ー この活動を始められた背景やきっかけについて教えてください。

倉持さん:元々私と初代の理事長が別の会社で和太鼓に関する総合的サービスの提供という仕事に携わっていましたが、そこだけでは網羅できない非営利の活動を担う団体として立ち上げました。

特に経済的な弱者や社会的弱者の方々にも和太鼓の世界を提供していきたいという思いがありました。

支援と協力で実現する独自の和太鼓普及活動

ー 和太鼓の魅力を広げる活動される中で大切にされていることは何でしょうか?

倉持さん:ここ数年、和太鼓に触れる機会は随分増えてきていますが、多くの団体は事業として収益性を重視せざるを得ません。

私たちは助成金や多くの方の支援を受けながら活動を展開しています。

この活動は会員や賛同者の支えがあってこそ成り立っています。

特に大切にしているのは、まだ和太鼓の魅力を知らない方々への普及です。

和太鼓はまだまだニッチな世界で、日本文化としての魅力をもっと広めていく必要があります。
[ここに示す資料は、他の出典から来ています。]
(* ===== verification/Sharding.v ===== *)
(** * Joining and leaving a cluster: s/d_state.cpp

    The part of a shard's state that tells which config servers the cluster has,
    how a command that comes in from a mongos sets it, and how a change of the
    replica set resets it.  [configServer.init],
    which looks up the servers, and the connection hooks are arguments. *)

From S2P Require Import Prelude Monad StdMap Bytes Oid Doubles Bson BsonBytes HostPort Zmq World SendSock Events Sample.

(** The flag and the config servers; the name of the shard and the metadata of its
    collections, which publish/subscribe does not use, are left out. *)
Record ShardingState := mkSharding { sharding_enabled : bool; configServer : string }.

Definition ShardingState_new : ShardingState := mkSharding false "".

(** [enable]: the flag is set before the checks. *)
Definition enable (server : string) : M ShardingState unit :=
  _ ← modify (λ st, mkSharding true (configServer st));
  _ ← lift (verify "server.size()" (negb (server =? "")%string));
  st ← getS;
  if (configServer st =? "")%string then modify (λ st, mkSharding (sharding_enabled st) server)
  else lift (verify "server == _configServer" (server =? configServer st)%string).

(** What a primary that steps down does ([ReplSetImpl::relinquish] in db/repl/rs.cpp).  The
    socket for events is not touched. *)
Definition resetShardingState : M ShardingState unit := modify (λ _, mkSharding false "").

Section sharding.
Context {Mt Pt : Type} (sys : System Mt Pt) (configServer_init : string → res bool).
Abbreviation SW := (ShardingState * World Mt Pt)%type.

(** The result of [configServer.init] is not looked at. *)
Definition initialize (server : string) : M SW unit :=
  _ ← on_store (enable server);
  _ ← lift (configServer_init server);
  on_world (initSharding sys server).

(** [checkConfigOrInit]: the answer, the error message and what is appended to the
    result. The call with the lock taken repeats the checks. *)
Definition checkConfigOrInit_with (init : M SW (bool * string * BSONObj)) (configdb : string) (authoritative : bool) :
    M SW (bool * string * BSONObj) :=
  if (configdb =? "")%string then mret (false, "no configdb", [])
  else
    st ← gets fst;
    if sharding_enabled st then
      if (configdb =? configServer st)%string then mret (true, "", [])
      else mret (false, "mongos specified a different config database string : stored : " +:+ configServer st
                   +:+ " vs given : " +:+ configdb,
                 [("configdb", VObject [("stored", VString (configServer st)); ("given", VString configdb)])])
    else if negb authoritative then mret (false, "first setShardVersion", [("need_authoritative", VBool true)])
    else init.

Definition checkConfigOrInit (configdb : string) (authoritative : bool) : M SW (bool * string * BSONObj) :=
  checkConfigOrInit_with
    (checkConfigOrInit_with (_ ← initialize configdb; mret (true, "", [])) configdb authoritative)
    configdb authoritative.

(** ** Where events go *)

(** The endpoint [initSharding] connects to. *)
Definition config_endpoint (configServers : string) : res string :=
  h ← maxConfig_loop (splitStringDelim configServers ",") (setPort HostAndPort_empty 0);
  p ← port_plus (port h) 1234;
  e ← HostAndPort_make (host h) p;
  Ok (tcp_endpoint e).

(** A socket for events that is connected to the config server of the list, or
    not at all. *)
Definition points_to (server : string) (d : socket_t) : Prop :=
  connected d = [] ∨ ∃ e, config_endpoint server = Ok e ∧ connected d = [e].

(** What can happen to them.  The list holds the config servers that resets took away. *)
Inductive shard_step : SW * list string → SW * list string → Prop :=
| step_initialize server x l : shard_step (x, l) ((initialize server x).2, l)
| step_check configdb authoritative x l : shard_step (x, l) ((checkConfigOrInit configdb authoritative x).2, l)
| step_reset x l : shard_step (x, l) ((on_store resetShardingState x).2, configServer x.1 :: l)
| step_publish channel message x l : shard_step (x, l) ((on_world (publish sys channel message) x).2, l)
| step_other st w w' l : dbEventSocket w' = dbEventSocket w → shard_step ((st, w), l) ((st, w'), l).

(** The socket for events is for the config servers, or for ones that were taken away. *)
Definition joined (xl : SW * list string) : Prop :=
  ∀ d, dbEventSocket xl.1.2 = Some d →
    ∃ server, (server = configServer xl.1.1 ∨ server ∈ xl.2) ∧ server ≠ "" ∧ points_to server d.

(** [initSharding] leaves the socket as it was or makes a new one. *)
Lemma initSharding_points server (w0 : World Mt Pt) :
  preserves (λ w : World Mt Pt, ∀ d, dbEventSocket w = Some d → dbEventSocket w0 = Some d ∨ points_to server d)
    (initSharding sys server).
Proof.
  intros w Hw. unfold initSharding. do 2 wp_step. destruct (negb (pubsubEnabled w)); [by wp_steps|].
  wp_step. apply wp_lift; [|by wp_steps]. intros h Hh.
  wp_step. apply wp_lift; [|by wp_steps]. intros p Hp.
  wp_step. apply wp_lift; [|by wp_steps]. intros e He. wp_step.
  assert (config_endpoint server = Ok (tcp_endpoint e)) as Hpull.
  { unfold config_endpoint. rewrite Hh. simpl. rewrite Hp. simpl. by rewrite He. }
  unfold zmq_socket. do 2 wp_step. apply wp_zcall; [|intros; by wp_steps]. do 3 wp_step.
  unfold db_event, on_ptr, on_socket. do 2 wp_step. cbn [dbEventSocket set_dbEventSocket]. do 2 wp_step.
  apply wp_zcall; [|intros what _; wp_steps; intros d [= <-]; right; by left].
  wp_steps. intros d [= <-]. right. right. by exists (tcp_endpoint e).
Qed.

(** With publish/subscribe on and ZeroMQ working it makes one. *)
Lemma initSharding_moves server w w' : pubsubEnabled w = true → (∀ n, zmq_fails sys n = None) →
  initSharding sys server w = (Ok (), w') →
  ∃ d e, dbEventSocket w' = Some d ∧ config_endpoint server = Ok e ∧ connected d = [e].
Proof.
  intros Hen Hz. unfold initSharding, config_endpoint. run. rewrite Hen. cbn [negb].
  destruct (maxConfig_loop _ _) as [h|]; [|done]. rewrite run_lift_Ok. cbn [mbind res_bind].
  destruct (port_plus _ _) as [p|]; [|done]. rewrite run_lift_Ok. cbn [mbind res_bind].
  destruct (HostAndPort_make _ _) as [e|]; [|done]. rewrite run_lift_Ok. cbn [mbind res_bind].
  unfold try_zmq, zmq_socket, db_event, on_ptr, on_socket, zcall, zmq_call, mbind, M_bind, modify, gets.
  rewrite !Hz. cbn. rewrite !Hz. cbn. intros [= <-]. eexists _, (tcp_endpoint e). by split.
Qed.

(** Publishing does not connect the socket for events. *)
Lemma publish_connected c channel message :
  preserves (λ w, connected <$> dbEventSocket w = c) (publish sys channel message).
Proof.
  assert (∀ f more, preserves (λ w, connected <$> dbEventSocket w = c) (db_frame sys f more)) as Hdb.
  { intros f more w Hw. unfold db_frame, send_ptr, on_ptr, on_socket. do 4 wp_step.
    destruct (dbEventSocket w) as [d|] eqn:Hd; [|by wp_steps; rewrite Hd]. do 2 wp_step.
    apply wp_zcall; [|intros; cbn; by rewrite Hd].
    unfold sock_send. destruct (negb (isopen d)); [apply wp_lift; [done|]; intros; cbn; by rewrite Hd|].
    destruct (sock_waits _ d); [apply wp_lift; [done|]; intros; cbn; by rewrite Hd|]. by wp_steps. }
  assert (∀ f more, preserves (λ w, connected <$> dbEventSocket w = c) (ext_frame sys f more)) as Hext.
  { intros f more w Hw. unfold ext_frame, send_ptr, on_ptr, on_socket. do 4 wp_step.
    destruct (extSendSocket w) as [s|]; [|by wp_steps]. do 2 wp_step. apply wp_zcall; [|by intros].
    apply wp_lift; intros; by wp_steps. }
  unfold publish. preserves_auto.
Qed.

Lemma preserves_run {S A} (P : S → Prop) (m : M S A) s : preserves P m → P s → P (m s).2.
Proof. intros Hm Hs. pose proof (Hm s Hs) as Hw. unfold wp in Hw. by destruct (m s) as [[]]. Qed.

(** [enable] answers normally only for the server that is set, or for the first one. *)
Lemma enable_run server en c :
  ∃ r, enable server (mkSharding en c) = (r, mkSharding true (if (c =? "")%string then server else c)) ∧
    (r = Ok () → server ≠ "" ∧ (c = "" ∨ c = server)).
Proof.
  unfold enable, mbind, M_bind, modify, lift, verify, getS. cbn [configServer sharding_enabled].
  destruct (String.eqb_spec server "") as [->|Hs]; cbn [negb].
  - eexists. split; [by destruct (String.eqb_spec c "") as [->|]|done].
  - cbn. destruct (String.eqb_spec c "") as [->|Hc]; [by eexists; split; [done|auto]|].
    destruct (String.eqb_spec server c); eexists; (split; [done|auto]). done.
Qed.

(** [initialize] keeps a server that is set, and the state and the socket together. *)
Lemma initialize_joined server x l : joined (x, l) →
  joined ((initialize server x).2, l) ∧
  (configServer x.1 ≠ "" → configServer (initialize server x).2.1 = configServer x.1).
Proof.
  destruct x as [[en c] w]. unfold joined, initialize, on_store, on_world, mbind, M_bind, lift. intros Hj.
  cbn [fst snd configServer] in *. destruct (enable_run server en c) as (r & -> & Hr).
  set (c' := if (c =? "")%string then server else c).
  assert (c ≠ "" → c' = c) as Hfix by (intros Hc; unfold c'; by rewrite (proj2 (String.eqb_neq _ _) Hc)).
  assert (∀ d, dbEventSocket w = Some d →
    ∃ server, (server = c' ∨ server ∈ l) ∧ server ≠ "" ∧ points_to server d) as Hold.
  { intros d Hd. destruct (Hj d Hd) as (sv & [->|Hin] & Hne & Hp); exists sv || exists c; naive_solver. }
  destruct r as [[]|e]; [|done]. destruct (Hr eq_refl) as [Hs Hcs].
  assert (c' = server) as Hcs' by (unfold c'; destruct (String.eqb_spec c ""); naive_solver).
  destruct (configServer_init server); [|done]. cbn [fst snd].
  pose proof (preserves_run _ _ w (initSharding_points server w) (λ d Hd, or_introl Hd)) as Hp'.
  destruct (initSharding sys server w) as [r w']. cbn [snd] in Hp'.
  assert (∀ d, dbEventSocket w' = Some d →
    ∃ server, (server = c' ∨ server ∈ l) ∧ server ≠ "" ∧ points_to server d) as Hnew.
  { intros d Hd. destruct (Hp' d Hd) as [?|?]; [auto|]. exists server. naive_solver. }
  by destruct r.
Qed.

Lemma check_joined configdb authoritative x l : joined (x, l) →
  joined ((checkConfigOrInit configdb authoritative x).2, l) ∧
  (configServer x.1 ≠ "" →
   configServer (checkConfigOrInit configdb authoritative x).2.1 = configServer x.1).
Proof.
  intros Hj. unfold checkConfigOrInit, checkConfigOrInit_with.
  destruct (configdb =? "")%string; [done|]. rewrite !run_gets.
  destruct (sharding_enabled x.1) eqn:Hen; [by destruct (configdb =? _)%string|].
  destruct authoritative; [|done]. cbn [negb]. rewrite !run_gets, Hen.
  destruct (initialize_joined configdb x l Hj) as [Hj' Hf']. unfold mbind, M_bind, mret, M_ret.
  by destruct (initialize configdb x) as [[]].
Qed.

(** Steps keep this, lengthen the list, and change the config servers only at a reset. *)
Lemma step_joined a b : shard_step a b → joined a →
  joined b ∧ (length a.2 ≤ length b.2)%nat ∧
  (length b.2 = length a.2 → configServer a.1.1 ≠ "" → configServer b.1.1 = configServer a.1.1).
Proof.
  intros Hs Hj. destruct Hs as [server x l|c a x l|x l|c m [st w] l|st w w' l Hw]; cbn [fst snd].
  - destruct (initialize_joined server x l Hj). naive_solver.
  - destruct (check_joined c a x l Hj). naive_solver.
  - split; [|simpl; split; [lia|intros; lia]]. intros d Hd. destruct x as [st w]. cbn in *.
    destruct (Hj d Hd) as (sv & Hin & Hne & Hp). exists sv. cbn in Hin. set_solver.
  - unfold on_world. cbn [fst snd].
    pose proof (preserves_run _ _ _ (publish_connected _ c m) (eq_refl (connected <$> dbEventSocket w))) as Hp.
    destruct (publish sys c m w) as [r w']. cbn [fst snd] in *. split; [|done].
    intros d' Hd'. cbn [fst snd] in Hd'. rewrite Hd' in Hp. destruct (dbEventSocket w) as [d|] eqn:Hd; [|done].
    injection Hp as Hp. destruct (Hj d Hd) as (sv & Hin & Hne & Hpt). exists sv. split; [done|]. split; [done|].
    unfold points_to. by rewrite Hp.
  - split; [|done]. intros d Hd. cbn [fst snd] in Hd. rewrite Hw in Hd. by apply Hj.
Qed.

Lemma steps_joined a b : rtc shard_step a b → joined a →
  joined b ∧ (length a.2 ≤ length b.2)%nat ∧
  (length b.2 = length a.2 → configServer a.1.1 ≠ "" → configServer b.1.1 = configServer a.1.1).
Proof.
  induction 1 as [|a b c Hs _ IH]; [done|]. intros Hj. destruct (step_joined _ _ Hs Hj) as (Hj' & Hl & Hf).
  destruct (IH Hj') as (Hj2 & Hl2 & Hf2). split; [done|]. split; [lia|]. intros He Hc.
  rewrite Hf2, Hf by (lia || (rewrite ?Hf by (lia || done); done)). done.
Qed.

(** C36: Whatever commands of the cluster, resets, publications and other things happen
    to a shard from its start: the socket for its events is connected to the process
    that the shard's list of config servers determines, or that a list determines which
    a reset took away, or not at all; between resets the list is never replaced; and
    joining a cluster, when it succeeds and ZeroMQ works, leaves the socket connected to
    the process that the new list determines. *)
Theorem events_to_own_config w x l :
  dbEventSocket w = None → rtc shard_step ((ShardingState_new, w), []) (x, l) →
  (∀ d, dbEventSocket x.2 = Some d →
     ∃ server, (server = configServer x.1 ∨ server ∈ l) ∧ server ≠ "" ∧ points_to server d) ∧
  (∀ y, rtc shard_step (x, l) (y, l) → configServer x.1 ≠ "" → configServer y.1 = configServer x.1) ∧
  (∀ server y, initialize server x = (Ok (), y) → pubsubEnabled x.2 = true → (∀ n, zmq_fails sys n = None) →
     configServer y.1 = server ∧
     ∃ d e, dbEventSocket y.2 = Some d ∧ config_endpoint server = Ok e ∧ connected d = [e]).
Proof.
  intros Hw Hx. destruct (steps_joined _ _ Hx) as (Hj & _); [intros d Hd; cbn in Hd; congruence|].
  split; [exact Hj|]. split.
  - intros y Hy. destruct (steps_joined _ _ Hy Hj) as (_ & _ & Hf). by apply Hf.
  - intros server y Hrun Hen Hz. destruct x as [[en c] v]. revert Hrun.
    unfold initialize, on_store, on_world, mbind, M_bind, lift. cbn [fst snd].
    destruct (enable_run server en c) as (r & -> & Hr). destruct r as [[]|]; [|done]. destruct (Hr eq_refl) as [_ Hc].
    destruct (configServer_init server); [|done]. cbn [fst snd].
    destruct (initSharding sys server v) as [r v'] eqn:Hi. intros [= -> <-]. cbn [fst snd configServer].
    split; [destruct (String.eqb_spec c ""); naive_solver|]. by apply (initSharding_moves server v).
Qed.
End sharding.

(** ** A shard that joins, steps down and joins again *)

Definition join (servers : string) (x : ShardingState * SWorld) : ShardingState * SWorld :=
  (checkConfigOrInit quiet (λ _, Ok true) servers true x).2.

Definition rejoined : ShardingState * SWorld :=
  join "new:27019" (on_store resetShardingState (join "cfg1:27019,cfg2:27020" (ShardingState_new, fresh_world))).2.

Lemma events_to_own_config_witness :
  ∃ d server, dbEventSocket rejoined.2 = Some d ∧ connected d = ["tcp://new:28253"] ∧
    (server = configServer rejoined.1 ∨ server ∈ ["cfg1:27019,cfg2:27020"]) ∧ server ≠ "" ∧ points_to server d.
Proof.
  edestruct (events_to_own_config quiet (λ _, Ok true) fresh_world rejoined ["cfg1:27019,cfg2:27020"]) as (H & _ & _).
  - reflexivity.
  - eapply rtc_l; [apply (step_check quiet (λ _, Ok true) "cfg1:27019,cfg2:27020" true)|].
    eapply rtc_l; [apply step_reset|]. apply rtc_once. apply (step_check quiet (λ _, Ok true) "new:27019" true).
  - edestruct (H _ eq_refl) as (server & Hs & Hne & Hp). eexists _, server. split; [reflexivity|]. done.
Defined.

(** A comment in pubsub_sendsock.cpp says that the socket for events is there if and only if
    the process is in a sharded environment, and one in rs.cpp that a primary that steps down
    is stripped of all sharding details.  It keeps the socket. *)
Lemma reset_keeps_socket (x : ShardingState * SWorld) :
  sharding_enabled (on_store resetShardingState x).2.1 = false ∧
  dbEventSocket (on_store resetShardingState x).2.2 = dbEventSocket x.2.
Proof. done. Qed.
そのためには楽器、練習場所、指導者という3つの条件が必要で、これらの環境を整えていくことに注力しています。

和太鼓がもたらす子どもたちの変化

ー 和太鼓に触れるようになった子どもたちに変化は見られますか?

倉持さん:具体的な例がたくさんありますが、学校に消極的だったり、不登校や不登校気味、あるいは障がいがあることでなかなか普通の環境に馴染めないお子さんたちが、和太鼓を通じて驚くほど積極的に参加するようになります。

太鼓を叩くと音が出て楽しいという単純な喜びがきっかけとなり、集中力や周りの人と合わせる協調性が育まれていきます。

親御さんからも「こんなに熱心にやる姿は今まで見たことがない」という声もあります。

研究に基づく和太鼓の可能性追求

ー 今後の展望やビジョンについてお聞かせください。

倉持さん:和太鼓の魅力をより多くの人に広めていきたいですし、海外でのイベントでも注目されることが多い和太鼓を通じた国際交流にも力を入れていきたいと考えています。

さらに重要なのが、なぜ和太鼓がこれほど魅力的なのかという研究です。

和太鼓が持つ魅力や、子どもたちに与える影響についての研究成果はまだ数少ないのが現状です。

これからも研究を続け、その成果をもとに和太鼓の魅力を発信していきたいと思います。

年齢や目的に応じた多様な和太鼓教室

ー 現在実施されている教室の概要について教えてください。

倉持さん:定期的な教室はまだ数は少ないものの、月2回程度の子ども向け教室や障がい者向け教室を主催しています。

また、外部からの要請に応じて障がい者施設への指導者派遣や、高齢者の健康太鼓教室なども行っています。

対象年齢は小学生から中高生、就労している青年層、さらには50代60代以上のシニア層まで幅広く、それぞれのニーズに合わせた指導を行っています。

20周年を迎える記念イベントと年間行事

2025年2月23日には、「20周年記念和太鼓教育フォーラム」を国立オリンピックセンターで開催します。

このイベントは障がいのある方を対象とした和太鼓普及活動をテーマに開催してきた『和太鼓療育フォーラム』『和太鼓チャレンジコンサート』の開催20周年を記念して開催するもので、実践報告や学び・交流の場が設けられます。

特別講演として、東京大学先端科学技術研究センターの研究員で医学博士の宮崎敦子氏による「太鼓のリズムは脳にどのような影響を与えるか」をテーマとした講演も予定されています。

また、毎年恒例のイベントとして、12月第2日曜日に「和太鼓チャレンジコンサート」を開催しており、参加者を募集して、7月から半年かけて練習した成果を披露しています。

夏休みには子ども向けの1日体験教室や、2泊3日の合宿形式で生活を共にしながら太鼓の練習を行う体験合宿も実施しています。

ー 最後に、和太鼓に興味をお持ちの方へメッセージをお願いします。

倉持さん:和太鼓の楽しさをもっと多くの方に知っていただきたいですが、触れる機会もまだまだ限られています。

私どもにできることはまだ少ないかもしれませんが、皆様と一緒に各地域で和太鼓を体験できる環境づくりを進めていきたいと思います。

ぜひ皆様のお力もお借りしながら、和太鼓の教室や体験の場を全国に広げていければと考えております。